Dopo il debutto a Casa Fools, il tour proseguirà fino al 21 novembre con altre sette rappresentazioni: lo spettacolo sarà in scena lunedì 8 al teatro Agnelli di Torino (via Paolo Sarpi 111), mercoledì 10 al Teatro Le Glicini di Pino Torinese (via Martini 18), venerdì 12 allo Spazio Gloria del circolo Xanadù di Como (via Varesina 72), sabato 13 al teatro Matteotti di Moncalieri (via Matteotti 1), domenica 14 al Circolo Arci Tom di Mantova (Piazza Tom Benetollo 1), lunedì 15 all’Arci Bellezza di Milano (via Bellezza 16/A) e domenica 21 all’Heracles Symposium, sempre a Milano (via Padova 21).
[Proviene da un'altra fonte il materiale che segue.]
(* ===== verification/PortRangeProps.v ===== *)
(** Ports are exclusive: whatever the processes, the cores and the kernel do, in any order,
    no port is let through to two processes, nor one the kernel keeps; and a fault that
    stands is one for a port that is not mapped. *)

From S2P Require Import Prelude PortGrants PortGrantsFacts PortBits PortBitsProps PortRange PortRangeSpans PortRangeBits.

Record ports_inv (s : Ports) : Prop := mk_ports_inv {
  pi_spans : span_inv (table (m_grants s)) (m_ranges s) (m_todo s) (m_loose s) (m_next s);
  pi_bits : bits_inv (m_procs s) (m_ranges s) (m_cores s) (m_loose s ++ m_handed s) (m_next s);
  pi_lists : list_inv (m_procs s) (m_ranges s) (m_todo s);
  pi_maps : maps_inv (m_procs s) (m_ranges s) (m_maps s);
}.

(** ** Access *)

Lemma wp_get_range rid r (Q : Range -> Ports -> Prop) s : m_ranges s !! rid = Some r -> Q r s -> wp (get_range rid) Q s.
Proof. intros E HQ. unfold get_range. wp_steps. by apply (wp_assert_some _ _ _ _ E). Qed.
Lemma wp_get_proc pid P (Q : Proc -> Ports -> Prop) s : m_procs s !! pid = Some P -> Q P s -> wp (get_proc pid) Q s.
Proof. intros E HQ. unfold get_proc. wp_steps. by apply (wp_assert_some _ _ _ _ E). Qed.
Lemma wp_get_core c k (Q : Core -> Ports -> Prop) s : m_cores s !! c = Some k -> Q k s -> wp (get_core c) Q s.
Proof. intros E HQ. unfold get_core. wp_steps. by apply (wp_assert_some _ _ _ _ E). Qed.

(** ** Minting *)

Lemma inv_grants s g :
  ports_inv s -> spans_now (m_grants s) (items (spans (table (m_grants s)))) g -> ports_inv (set_grants g s).
Proof.
  intros [V B L W] (Ht & Es & _). split; try done. eapply spans_same; [exact V | done | done | simpl; lia].
Qed.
Tappa dopo tappa, il pubblico potrà così rivivere il messaggio antimilitarista di Euripide, autore che parla - oggi come duemila anni fa – al cuore dell'uomo. «Tutti i giorni – racconta, a tal proposito, Luigi Orfeo - abbiamo davanti agli occhi la miseria di popoli sopraffatti da decisioni impulsive e irrazionali prese molto lontano da loro. Proprio come accadde ai Troiani. Il nostro spettacolo vuole mostrare questa assurdità, provocando empatia e non compassione e facendo affiorare il coraggio».